New strategy of adaptive position control of electro-hydraulic linear drive

High speed and high accuracy positioning is a key element in modern machines and mechanical systems. Besides the high speed operations, which yields increased productivity and high accuracy positioning, which ensures improved product quality the insensibility of positioning system to external disturbances and parameter uncertainties, provides reliability and flexibility of these systems. Fluid power actuators are characterized by their high power density and excellent dynamic response. The hydraulic actuator in particular is capable of very high output power levels combined with very compact drive unit dimensions. It is ideally suited to many high dynamic applications.
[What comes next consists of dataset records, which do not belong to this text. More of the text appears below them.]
(** C1, as the specification states it, fails: "cache" has an injected
    record, the module "api" declares it as a dependency, and [api.init]
    receives the service module registered as "cache", not the injected
    object. *)
Lemma C1_registered_module_is_preferred :
  own (injectedMap injected_over_service) "cache" = Some (VObject 1)
  /\ fst (init DependencyCalc.calcGroups (Some ["api"]) injected_over_service)
     = Some [EInit "api" [module_value cache_module]; ECallback None]
  /\ module_value cache_module <> VObject 1.
Proof.
  split; [reflexivity|]. split; [reflexivity|]. discriminate.
Qed.

(** The resolver tests the injected value, not the presence of the record:
    with [false] injected as "cache", the module "cache" is loaded from
    outside and handed to [api.init]. *)
Example injected_false_is_unmet :
  new_requests injected_false
    (snd (init DependencyCalc.calcGroups (Some ["api"]) injected_false))
  = [("cache", "api")]
  /\ fst (init DependencyCalc.calcGroups (Some ["api"]) injected_false)
     = Some [EInit "api" [module_value cache_module]; ECallback None].
Proof. split; reflexivity. Qed.

(** C1 (amended): for a dependency identifier whose injected value is
    truthy, [init] never asks the external loader for it; and if no
    service module is registered under the same identifier, every module
    that declares it as a dependency receives the injected object as the
    corresponding argument of its [init].  (A module registered under the
    identifier is passed in preference to the injected object.) *)
Theorem C1_injected_dependency_is_used
    (depCalc : list (string * list string) -> completion (list (list string)))
    (initList : option (list string)) (r : Registry)
    (depId : string) (obj : value)
    (Hinjected : own (injectedMap r) depId = Some obj)
    (Htruthy : truthy obj = true) :
  let r' := snd (fetchUnmetDependencies r) in
  exists tr,
    init depCalc initList r = (Some tr, r')
    /\ (forall parentId, ~ In (depId, parentId) (new_requests r r'))
    /\ (dict_get (moduleMap r) depId = Absent ->
        forall id args, In (EInit id args) tr ->
        exists deps,
          own (dependencyMap r') id = Some deps
          /\ List.length args = List.length deps
          /\ forall i, nth_error deps i = Some depId ->
                       nth_error args i = Some obj).
Proof.
  intro r'. subst r'.
  destruct (init_phases depCalc initList r) as (res & Hf & Hres & Hinit).
  set (r' := snd (fetchUnmetDependencies r)) in *.
  pose proof (has_injected_truthy r depId obj Hinjected Htruthy) as Hin.
  destruct (resolution_effect _ _ _ Hres) as (Hi & _ & Hm & Hreq).
  eexists. split; [exact Hinit|]. split.
  - intros parentId Hp. apply Hreq in Hp. congruence.
  - intros Habsent id args Hev.
    apply dict_get_absent_own in Habsent. destruct Habsent as [Hown Hinh].
    assert (Hresolve : resolve_dependency r' depId = obj).
    { unfold resolve_dependency, dict_get.
      rewrite (Hm depId Hin), Hown, Hinh, Hi, Hinjected. reflexivity. }
    unfold run_after_resolution in Hev.
    destruct res as [[]|err]; [|destruct Hev as [Hev|[]]; discriminate].
    destruct (calculateDependencyTree depCalc initList r') as [groups|err];
      [|destruct Hev as [Hev|[]]; discriminate].
    apply eachSeries_inits in Hev. destruct Hev as (deps & Hdeps & ->).
    exists deps. split; [assumption|]. split; [apply length_map|].
    intros i Hi'. rewrite nth_error_map, Hi'. simpl. now rewrite Hresolve.
Qed.

Lemma C1_injected_cache_is_used :
  exists tr,
    init DependencyCalc.calcGroups None injected_over_external
    = (Some tr, snd (fetchUnmetDependencies injected_over_external))
    /\ (forall parentId,
          ~ In ("cache", parentId)
               (new_requests injected_over_external
                  (snd (fetchUnmetDependencies injected_over_external))))
    /\ (forall id args, In (EInit id args) tr ->
        exists deps,
          own (dependencyMap
                 (snd (fetchUnmetDependencies injected_over_external))) id
          = Some deps
          /\ List.length args = List.length deps
          /\ forall i, nth_error deps i = Some "cache" ->
                       nth_error args i = Some (VObject 1)).
Proof.
  destruct (C1_injected_dependency_is_used DependencyCalc.calcGroups None
              injected_over_external "cache" (VObject 1) eq_refl eq_refl)
    as (tr & Hrun & Hrequests & Hargs).
  exists tr. split; [exact Hrun|]. split; [exact Hrequests|].
  exact (Hargs eq_refl).
Defined.

(** *** Errors *)

(** C2, as the specification states it, fails: the asynchronous [init]
    of "mailer" throws before it has called back; no [try] surrounds the
    call, so the error leaves [init] as an exception and the completion
    callback is never called with it. *)
Lemma C2_thrown_error_is_not_delivered :
  fst (init DependencyCalc.calcGroups (Some ["mailer"; "db"]) throwing_async)
  = Some [EInit "mailer" [module_value db_module];
          EUncaught (mkError "no smtp host")]
  /\ callbacks [EInit "mailer" [module_value db_module];
               EUncaught (mkError "no smtp host")] = [].
Proof. split; reflexivity. Qed.
Lemma navigation_only_by_fallback_witness :
  exists w,
    run [Click Samples.accepting 1700000000000; CanMakePaymentResolved false]
        (loaded Samples.shopPage) = Some w /\
    location_href (page w) = "https://shop.example/".
Proof.
  destruct (run [Click Samples.accepting 1700000000000;
                 CanMakePaymentResolved false] (loaded Samples.shopPage))
    as [w|] eqn:Hrun; [|vm_compute in Hrun; discriminate Hrun].
  exists w. split; [reflexivity|].
  destruct (navigation_only_by_fallback _ _ _ Hrun)
    as [(_ & _ & L)|(E & _)]; [exact L | discriminate E].
Defined.

(** ** Several attempts on one page *)

Section Sessions.

(** What a callback of a started attempt does to the button. *)
Lemma callback_button (e : event) (pg : Page) (a : Attempt) (tr : list effect)
    (w' : World) :
  reachableShape a -> clicked a = true ->
  step e {| page := pg; attempt := a; trace := tr |} = Some w' ->
  reachableShape (attempt w') /\ clicked (attempt w') = true /\
  ((busy a = true /\ busy (attempt w') = true /\
    gpayButton_disabled (page w') = gpayButton_disabled pg) \/
   (busy a = true /\ busy (attempt w') = false /\
    gpayButton_disabled (page w') = false) \/
   (busy a = false /\ busy (attempt w') = false /\
    gpayButton_disabled (page w') = gpayButton_disabled pg)).
Proof.
  intros Hs Hc H. unfold busy.
  inversion Hs; subst a; cbn [clicked canMakePaymentP showP] in *;
    try discriminate Hc;
    destruct e; unfold step in H; simpl in H; try discriminate H;
    next_world H; branches; exec;
    (split; [solve [constructor; congruence]|]); (split; [reflexivity|]);
    first [ left; repeat split; reflexivity
          | right; left; repeat split; reflexivity
          | right; right; repeat split; reflexivity ].
Qed.
Lemma excelColumnName_spec (i : nat) :
  isColumnName (excelColumnName i) /\
  columnNumber (excelColumnName i) = Z.of_nat i + 1.
Proof.
  induction i as [|i [IHn IHv]].
  - split; [|reflexivity].
    split; [discriminate|].
    repeat constructor; unfold is_letter, digit; simpl; lia.
  - change (excelColumnName (S i)) with (nextColumn (excelColumnName i)).
    destruct (nextColumn_spec _ IHn) as [Hn Hv].
    split; [assumption|]. rewrite Hv, IHv. lia.
Qed.

Lemma columnNumber_injective (s t : string) :
  isColumnName s -> isColumnName t -> columnNumber s = columnNumber t -> s = t.
Proof.
  intros [_ Hs] [_ Ht] Heq.
  rewrite <- (string_of_list_ascii_of_string s),
          <- (string_of_list_ascii_of_string t).
  f_equal. apply num_injective; assumption.
Qed.

Lemma digit_letter (r : Z) : 0 <= r < 26 -> digit (letter r) = r + 1.
Proof.
  intros Hr. unfold digit, letter. rewrite N_ascii_embedding by lia. lia.
Qed.
Section MemReads.
Context {P : Type}.
Implicit Types (w : world P (gmap string (Row P))).

Lemma get_cached_data_mem_store ticker range interval w c w1 :
  get_cached_data mem_table ticker range interval w = (inr c, w1) ->
  (w_store w1 = w_store w
   \/ (exists row,
         w_store w !! get_cache_key ticker range interval = Some row
         /\ expires_at row < w_clock w (w_reads w)
         /\ w_store w1
            = delete (get_cache_key ticker range interval) (w_store w)))
  /\ (forall k row, In (EvUpsert k row) (w_trace w1) ->
                    In (EvUpsert k row) (w_trace w)).
Proof.
  destruct (w_store w !! get_cache_key ticker range interval)
    as [row|] eqn:Hk.
  - destruct (Z_lt_le_dec (expires_at row) (w_clock w (w_reads w)))
      as [Hexp|Hlive].
    + rewrite (get_cached_data_expired _ _ _ _ _ Hk Hexp).
      intros [= <- <-]. cbn. split; [right; eauto|].
      intros k r Hin. apply in_app_or in Hin as [Hin|Hin]; [exact Hin|].
      cbn in Hin. intuition discriminate.
    + rewrite (get_cached_data_hit _ _ _ _ _ Hk Hlive).
      intros [= <- <-]. cbn. split; [now left|].
      intros k r Hin. apply in_app_or in Hin as [Hin|Hin]; [exact Hin|].
      cbn in Hin. intuition discriminate.
  - rewrite (get_cached_data_miss _ _ _ _ Hk).
    intros [= <- <-]. cbn. split; [now left|].
    intros k r Hin. apply in_app_or in Hin as [Hin|Hin]; [exact Hin|].
    cbn in Hin. intuition discriminate.
Qed.
End MemReads.
(** * zapmail-mcp: the request execution core and the rule-based planner

    A shallow embedding of the parts of [src/index.js] that the
    specification describes: the [Cache] and [RateLimiter] classes, the
    request executor [apiFetch], the composite purchase operation
    [purchaseDomains], the rule-based planner [planFromRules] with its
    regular expressions, the optional LLM planner and the planning part
    of the [plan_and_execute] tool. The second half of the definitions
    embeds what stands around these: the batch check of domains, the
    tools [generate_domains], [health_check], [bulk_update_mailboxes] and
    [clear_cache], the map of the dynamic tools, the class [Logger], the
    local generators of names, the framing of the requests read from the
    standard input, and the purchase scheduler of
    [scripts/schedule_purchases.js].

    Conventions of the embedding.
    - A JavaScript string is a Rocq [string]; each character stands for
      one code unit below 256.
    - Times, durations, HTTP status codes and loop counters are integers
      ([Z]); [Date.now()] is an explicit argument or the clock of the
      world. The numbers inside JSON documents are kept abstract (class
      [JsNumber]).
    - A JavaScript [Map] is an association list in insertion order.
    - An [async] function is a function from worlds to a result (a value
      or an exception) and a world; the network is a script of outcomes
      of the successive calls of [fetch].
    - A conversion of a value to a string or to a number that throws a
      [TypeError] is a conversion without result ([None]); the values
      come from JSON documents, so that no property of theirs is a
      function.
    - Inside the executor, logging and metrics have no influence on
      control flow and are left out: the world of the embedding holds
      neither the log nor the registry of the metrics, and no statement
      speaks of them. So are the URL and the headers of a request, which
      only the remote service sees, and with them the workspace key and
      the service provider; the values of a query are taken to be
      primitive, as their place in the URL requires. A timeout shows as a
      rejected [fetch]. *)

From Stdlib Require Import ZArith List String Ascii Bool Lia DecimalString.
Import ListNotations.

Set Warnings "-register-all".

Local Open Scope string_scope.
Local Open Scope list_scope.
Local Open Scope Z_scope.

(** ** JavaScript [Map]: insertion-ordered, one binding per key *)

Module JsMap.

Definition t (V : Type) : Type := list (string * V).

Definition empty {V} : t V := [].

(** [m.get(k)]; [None] is [undefined]. *)
Fixpoint get {V} (k : string) (m : t V) : option V :=
  match m with
  | [] => None
  | (k', v) :: m' => if String.eqb k k' then Some v else get k m'
  end.

Definition has {V} (k : string) (m : t V) : bool :=
  match get k m with Some _ => true | None => false end.

(** [m.set(k, v)]: an existing key keeps its position, a new key goes to
    the end. *)
Fixpoint set {V} (k : string) (v : V) (m : t V) : t V :=
  match m with
  | [] => [(k, v)]
  | (k', v') :: m' =>
      if String.eqb k k' then (k', v) :: m' else (k', v') :: set k v m'
  end.

(** [m.delete(k)]. *)
Definition delete {V} (k : string) (m : t V) : t V :=
  filter (fun p => negb (String.eqb k (fst p))) m.

(** [m.keys().next().value]; [None] is [undefined] (empty map). *)
Definition first_key {V} (m : t V) : option string :=
  match m with
  | [] => None
  | (k, _) :: _ => Some k
  end.

Definition size {V} (m : t V) : Z := Z.of_nat (List.length m).

Definition keys {V} (m : t V) : list string := map fst m.

(** The representation invariant of a [Map]: no key occurs twice. *)
Definition wf {V} (m : t V) : Prop := NoDup (keys m).

End JsMap.

(** ** class Cache (index.js, lines 296-335) *)

Module Cache.

Record Entry (V : Type) : Type := mkEntry { value : V; expires : Z }.
Arguments mkEntry {V} _ _.
Arguments value {V} _.
Arguments expires {V} _.

Record t (V : Type) : Type := mk {
  maxSize : Z;
  ttl : Z;
  cache : JsMap.t (Entry V)
}.
Arguments mk {V} _ _ _.
Arguments maxSize {V} _.
Arguments ttl {V} _.
Arguments cache {V} _.

(** [new Cache(maxSize, ttl)]; the defaults are 1000 and 300000. *)
Definition new {V} (maxSize ttl : Z) : t V := mk maxSize ttl JsMap.empty.
Definition new_default {V} : t V := new 1000 300000.

Definition with_cache {V} (c : t V) (m : JsMap.t (Entry V)) : t V :=
  mk (maxSize c) (ttl c) m.

(** [size()]. *)
Definition size {V} (c : t V) : Z := JsMap.size (cache c).

(** The eviction at the head of [set]: when [cache.size >= maxSize] the
    first key of the map is deleted; on an empty map [firstKey] is
    [undefined] and [delete] removes nothing. *)
Definition evict {V} (c : t V) : JsMap.t (Entry V) :=
  if size c >=? maxSize c then
    match JsMap.first_key (cache c) with
    | Some firstKey => JsMap.delete firstKey (cache c)
    | None => cache c
    end
  else cache c.
(** * SocketService: the connection layer of the receiver dashboard

    A shallow embedding of [SocketService.ts] (publisher discovery, connection
    lifecycle, payload decoding and the callback surface) together with the
    properties its specification states.

    Conventions of the embedding.
    - A [Uint8Array] / [ArrayBuffer] is a [list byte].
    - A JavaScript string is a [string], its characters the code units
      0..255: the strings the service builds itself (the binary string of
      [arrayBufferToBase64], URLs, messages) have no others, and a text
      payload is only handed on.
    - A JavaScript number is a [spec_float]; the service computes with none.
    - The service is a state ([state]) and its methods and listeners are
      computations over it that return or throw ([M]). The callbacks it
      calls and the lines it logs are recorded in the state, in order.
    - The platform functions the service calls but does not define
      ([btoa], [DataView.getFloat32], [fetch], socket.io's [io] and the
      events it delivers) are modelled after their standards and
      documentation, each one where it is used; [URL] and the typed-array
      constructor on arguments that are not buffers are parameters
      ([Platform]), and [plain_platform] gives them after the URL Standard
      and ECMAScript. *)

From Stdlib Require Import List Strings.String Strings.Ascii Strings.Byte NArith ZArith QArith Lia Bool.
From Stdlib Require Import DecimalString DecimalN SpecFloat.
From Stdlib Require HexadecimalString.
Import ListNotations.
Lemma X29_witness :
  let outcome :=
    backup.processArchiveGroup (sample_env sample_chunks record_write_fault)
      sample_cfg group_01 (fullInit empty_world) in
  is_Some (temp (backup.world outcome.2) !! "/tmp/0100-01ff.tar.gz.sha256") /\
  temp (backup.world outcome.2) !! "/tmp/0100-01ff.tar.gz" = None.
Proof.
  assert (match archiver.CreateArchive (sample_env sample_chunks record_write_fault)
                  sample_cfg group_01 (backup.world (fullInit empty_world)) with
          | (Ok path, w1) =>
              String.eqb path (scratchArchivePath sample_cfg group_01)
              && is_Ok (archiver.CalculateChecksum
                          (sample_env sample_chunks record_write_fault)
                          (scratchArchivePath sample_cfg group_01) w1)
              && bool_decide (is_Some (temp w1 !! scratchArchivePath sample_cfg group_01))
              && negb (is_Ok (backup.getRemoteChecksum
                                (sample_env sample_chunks record_write_fault)
                                (remoteSha256Path sample_cfg group_01) w1))
          | (Err _, _) => false
          end = true) as Hvalue by (vm_compute; reflexivity).
  destruct (archiver.CreateArchive (sample_env sample_chunks record_write_fault)
              sample_cfg group_01 (backup.world (fullInit empty_world)))
    as [[path|msg] w1] eqn:Hcreate; [|discriminate].
  apply andb_true_iff in Hvalue as [[[Hpath Hsum]%andb_true_iff Harchive]%andb_true_iff
                                      Hremote].
  apply String.eqb_eq in Hpath as ->.
  apply bool_decide_eq_true in Harchive as [archive Harchive].
  destruct (archiver.CalculateChecksum (sample_env sample_chunks record_write_fault)
              (scratchArchivePath sample_cfg group_01) w1) as [h|msg] eqn:Hsum';
    [|discriminate].
  destruct (X29_checksum_file_left_after_write_failure
              (sample_env sample_chunks record_write_fault) sample_cfg group_01
              (fullInit empty_world) w1 h archive "no space left on device"
              Hcreate Hsum' Harchive) as (_ & Hrecord & Hgone & _).
  - intros Hok. rewrite Hok in Hremote. discriminate.
  - reflexivity.
  - reflexivity.
  - reflexivity.
  - split; [exact Hrecord|exact Hgone].
Defined.


(** * outline-ss-server: port orchestration, duplex relay, metrics and socket marks

    A shallow embedding of three Go files of the server:
    - [net/net.go]: [DuplexConn], [duplexConnAdaptor], [WrapConn],
      [copyOneWay], [Relay], [NewMarker], [MarkSocket];
    - [service/metrics/metrics.go]: [addIfNonZero], the methods of
      [shadowsocksMetrics], [GetIpAddress], [ProxyMetrics], [measuredConn];
    - the server's [main] package: [startPort], [removePort], [loadConfig],
      [loadConfigFile], [Stop], [RunSSServer], [LoadSecretsHandler].

    The first part of the file holds the definitions, one module per Go
    package; the second part states and proves the properties. *)

From Stdlib Require Import ZArith Lia List Ascii DecimalString.
From Stdlib.Strings Require Import Byte.
From stdpp Require Import base option list gmap strings.

Local Open Scope Z_scope.

(** A Go [error] value is modelled by the text that its [Error()] method
    yields; the [nil] error is [None]. *)
Definition error := string.

(** [%v] of an [int] in [fmt.Errorf]: signed decimal. *)
Definition itoa (n : Z) : string := NilZero.string_of_int (Z.to_int n).

(* ================================================================== *)
(** * Package [net] *)
(* ================================================================== *)
Module Net.

(** ** Byte streams

    An [io.Reader] is described by what its successive [Read] calls return:
    [Chunk data rest] returns [(len data, nil)] and goes on as [rest];
    [End data err] returns [(len data, e)] where [e] is [io.EOF] when [err]
    is [None] and the error [err] otherwise, and keeps returning [(0, e)]. *)
Inductive Stream :=
| Chunk (data : list byte) (rest : Stream)
| End (data : list byte) (err : option error).

Inductive read_err :=
| EOF
| ReadErr (e : error).

Definition end_err (err : option error) : read_err :=
  match err with None => EOF | Some e => ReadErr e end.

Definition Stream_Read (s : Stream) : (list byte * option read_err) * Stream :=
  match s with
  | Chunk data rest => ((data, None), rest)
  | End data err => ((data, Some (end_err err)), End [] err)
  end.

(** An [io.Writer]: the bytes taken so far, and possibly a point of failure:
    [w_fail = Some (k, e)] takes [k] more bytes and then fails with [e] (a
    [Write] that crosses the limit is a short write that returns [e]). *)
Record Sink := { w_data : list byte; w_fail : option (nat * error) }.

Definition Sink_Write (b : list byte) (w : Sink) : (nat * option error) * Sink :=
  match w_fail w with
  | None => ((length b, None), {| w_data := w_data w ++ b; w_fail := None |})
  | Some (k, e) =>
      if (length b <=? k)%nat
      then ((length b, None),
            {| w_data := w_data w ++ b; w_fail := Some ((k - length b)%nat, e) |})
      else ((k, Some e),
            {| w_data := w_data w ++ take k b; w_fail := Some (0%nat, e) |})
  end.

(** ** Duplex connections

    The implementations of the interface [DuplexConn]: a connection of the
    network ([tcpConn], with its inbound stream, its outbound sink and the
    number of [CloseRead] and [CloseWrite] calls it has received), and the
    [duplexConnAdaptor] of this package, whose embedded field is
    [DuplexConn_]. *)
Inductive DuplexConn :=
| tcpConn (rd : Stream) (wr : Sink) (readCloses writeCloses : nat)
| duplexConnAdaptor (DuplexConn_ : DuplexConn) (r : Stream) (w : Sink).

Definition errClosedRead : error := "read: use of closed read half".
Definition errClosedWrite : error := "write: broken pipe".
Definition errAlreadyClosed : error := "shutdown: half already closed".
(** The global replace of [escapeCsv]: every double quote is written
    twice. *)
Fixpoint doubleQuotes (text : string) : string :=
  match text with
  | EmptyString => EmptyString
  | String c rest =>
      if Ascii.eqb c quote then String quote (String quote (doubleQuotes rest))
      else String c (doubleQuotes rest)
  end.

(** The argument of [escapeCsv]: [string | number | null]. *)
Inductive CsvValue : Type :=
| CsvNull
| CsvText (s : string)
| CsvNumber (n : Q).

Section WithHost.
Context `{Host}.

Definition escapeCsv (value : CsvValue) : string :=
  match value with
  | CsvNull => ""
  | _ =>
      let text :=
        match value with
        | CsvNumber n => Number_toString n
        | CsvText s => s
        | CsvNull => ""
        end in
      if needsQuoting text
      then String quote (doubleQuotes text ++ String quote EmptyString)%string
      else text
  end.

(** ** Histogram buckets *)

Record Bucket := { label : string; count : Z }.

Fixpoint mapi_from {A B : Type} (f : A -> Z -> B) (i : Z) (l : list A) : list B :=
  match l with
  | [] => []
  | x :: l' => f x i :: mapi_from f (i + 1) l'
  end.

(** [arr.map((x, index) => ...)] *)
Definition Array_mapi {A B : Type} (f : A -> Z -> B) (l : list A) : list B :=
  mapi_from f 0 l.

Fixpoint replace_nth {A : Type} (n : nat) (v : A) (l : list A) : list A :=
  match l, n with
  | [], _ => []
  | _ :: l', O => v :: l'
  | x :: l', S n' => x :: replace_nth n' v l'
  end.

(** [buckets[bucketIndex].count += 1]; reading [count] of [undefined]
    throws. *)
Definition bumpCount (buckets : list Bucket) (bucketIndex : Z)
  : Completion (list Bucket) :=
  match Array_get buckets bucketIndex with
  | None => Throw TypeError
  | Some b =>
      Normal (replace_nth (Z.to_nat bucketIndex)
                {| label := label b; count := count b + 1 |} buckets)
  end.

Definition bucketOf (edges : list Q) (value : Q) : Z :=
  Array_findIndex
    (fun edge i =>
       match Array_get edges (i + 1) with
       | None => Qle_bool edge value
       | Some next => Qle_bool edge value && negb (Qle_bool next value)
       end)
    edges.

Fixpoint countValues (edges : list Q) (values : list Q) (buckets : list Bucket)
  : Completion (list Bucket) :=
  match values with
  | [] => Normal buckets
  | value :: rest =>
      let index := bucketOf edges value in
      let bucketIndex :=
        if index =? -1 then Z.of_nat (List.length buckets) - 1 else index in
      match bumpCount buckets bucketIndex with
      | Throw e => Throw e
      | Normal buckets' => countValues edges rest buckets'
      end
  end.

Definition buildBuckets (values edges : list Q) : Completion (list Bucket) :=
  let buckets :=
    Array_mapi
      (fun edge index =>
         {| label :=
              if index =? Z.of_nat (List.length edges) - 1
              then (Number_toString edge ++ "+")%string
              else (Number_toString edge ++ "-" ++
                    match Array_get edges (index + 1) with
                    | Some next => Number_toString (next - 1)%Q
                    | None => "NaN"
                    end)%string;
            count := 0 |})
      edges in
  countValues edges values buckets.

(** ** Customer walk (no cap) *)

Record CustomersPage := {
  nodes : list CustomerNode;
  hasNextPage : bool;
  endCursor : option string
}.

Record CustomersResponse := {
  errors : JsValue;
  data : option CustomersPage
}.

Record WalkState := {
  w_hasNextPage : bool;
  w_after : option string;
  w_currencyCode : string;
  w_customers : list Row.t
}.

Definition amountOf (customer : CustomerNode) : Q :=
  match amountSpent customer with
  | Some m => amount m
  | None => 0%Q
  end.

Definition currencyOf (customer : CustomerNode) : option string :=
  match amountSpent customer with
  | Some m => if string_truthy (currencyCode m) then Some (currencyCode m) else None
  | None => None
  end.

Definition firstOrderDateOf (customer : CustomerNode) : option string :=
  match orders customer with
  | Some conn =>
      match first_nodes conn with
      | Some (node :: _) => str_or_null (first_createdAt node)
      | _ => None
      end
  | None => None
  end.

(** Body of [for (const customer of nodes)]. *)
Definition visitCustomer (st : WalkState) (customer : CustomerNode) : WalkState :=
  let amount := amountOf customer in
  let ordersCount := num_or_zero (numberOfOrders customer) in
  let name := str_or (displayName customer) (str_or (email customer) "Unknown") in
  let email := str_or (email customer) "-" in
  let createdAt := str_or_null (createdAt customer) in
  let firstOrderDate := firstOrderDateOf customer in
  let tags :=
    map String_toLowerCase
        (match tags customer with Some ts => ts | None => [] end) in
  {| w_hasNextPage := w_hasNextPage st;
     w_after := w_after st;
     w_currencyCode :=
       match currencyOf customer with
       | Some code => code
       | None => w_currencyCode st
       end;
     w_customers :=
       (w_customers st ++
        [ {| Row.id := id customer; Row.name := name; Row.email := email;
             Row.totalSpent := amount; Row.ordersCount := ordersCount;
             Row.createdAt := createdAt; Row.firstOrderDate := firstOrderDate;
             Row.tags := tags |} ])%list |}.

Definition turnPage (st : WalkState) (page : CustomersPage) : WalkState :=
  {| w_hasNextPage := hasNextPage page;
     w_after := endCursor page;
     w_currencyCode := w_currencyCode st;
     w_customers := w_customers st |}.

Definition pageBody (json : CustomersResponse) (st : WalkState)
  : Completion WalkState :=
  if truthy (errors json) then Throw (UpstreamError (errors json))
  else
    match data json with
    | None => Throw TypeError
    | Some page =>
        Normal (turnPage (fold_left visitCustomer (nodes page) st) page)
    end.

(** [while (hasNextPage)] *)
Definition walkCustomers (upstream : list CustomersResponse) (st : WalkState)
  : Outcome WalkState :=
  paginate w_hasNextPage pageBody upstream st.

Record Fetched := { customers : list Row.t; fetchedCurrencyCode : string }.

Definition walkStart : WalkState :=
  {| w_hasNextPage := true; w_after := None; w_currencyCode := "USD";
     w_customers := [] |}.

Definition fetchAllCustomers (upstream : list CustomersResponse)
  : Outcome Fetched :=
  bind (walkCustomers upstream walkStart) (fun st =>
    Returned {| customers := w_customers st;
                fetchedCurrencyCode := w_currencyCode st |}).

(** ** Sort *)

Definition sortCustomers (customers : list Row.t) (sort : SortKey) : list Row.t :=
  let sorted := customers in
  match sort with
  | ltv_asc =>
      Array_sort (fun a b =>
        num_or (Row.totalSpent a - Row.totalSpent b)%Q
               (Row.ordersCount a - Row.ordersCount b)%Q) sorted
  | ltv_desc =>
      Array_sort (fun a b =>
        num_or (Row.totalSpent b - Row.totalSpent a)%Q
               (Row.ordersCount b - Row.ordersCount a)%Q) sorted
  | orders_asc =>
      Array_sort (fun a b =>
        num_or (Row.ordersCount a - Row.ordersCount b)%Q
               (Row.totalSpent a - Row.totalSpent b)%Q) sorted
  | orders_desc =>
      Array_sort (fun a b =>
        num_or (Row.ordersCount b - Row.ordersCount a)%Q
               (Row.totalSpent b - Row.totalSpent a)%Q) sorted
  end.

(** ** Filter *)

(** The parsed query parameters the filter callback of [loader] closes
    over. *)
Record Criteria := {
  query : string;
  minOrdersValue : option Q;
  maxOrdersValue : option Q;
  minSpentValue : option Q;
  maxSpentValue : option Q;
  tagsList : list string;
  tagsMode : TagsMode;
  createdStartDate : option Z;
  createdEndDate : option Z;
  firstOrderStartDate : option Z;
  firstOrderEndDate : option Z
}.

(** [tagsList.every(hasTag)] or [tagsList.some(hasTag)] *)
Definition tagsMatch (mode : TagsMode) (tagsList : list string) (customer : Row.t)
  : bool :=
  let hasTag := fun tag => existsb (String.eqb tag) (Row.tags customer) in
  match mode with
  | all => forallb hasTag tagsList
  | any => existsb hasTag tagsList
  end.

(** A date-range block of the callback: [true] when the customer is
    rejected. *)
Definition outsideRange (value : option string) (lo hi : option Z) : bool :=
  match lo, hi with
  | None, None => false
  | _, _ =>
      match str_or_null value with
      | None => true
      | Some v =>
          let d : JsDate := Date_parse v in
          match lo with
          | Some l => Date_lt d (Some l)
          | None => false
          end
          ||
          match hi with
          | Some h => Date_gt d (Some h)
          | None => false
          end
      end
  end.

(** [a < b] on numbers *)
Definition Number_lt (a b : Q) : bool := negb (Qle_bool b a).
However the disadvantages of hydraulic system such as non-linear dynamic behaviour due to friction, fluid compressibility, etc., need to be overcome. This is successfully obtainable only by implementation of modern digital control systems designed on basis of modem control theory. An adaptive digital control concepts for position control of electro-hydraulic linear drive is represented in this paper. It is developed on basis of conventional control theory and consists of forefilter, self tunning controller and switching integrator. It enables a perfect reference signal tracking and precise positioning, as well as a good adaptation on external disturbances and parameter changes. The usefulness of the digital control algorithm is experimentally tested to the level that it is completely applicable in industrial practice.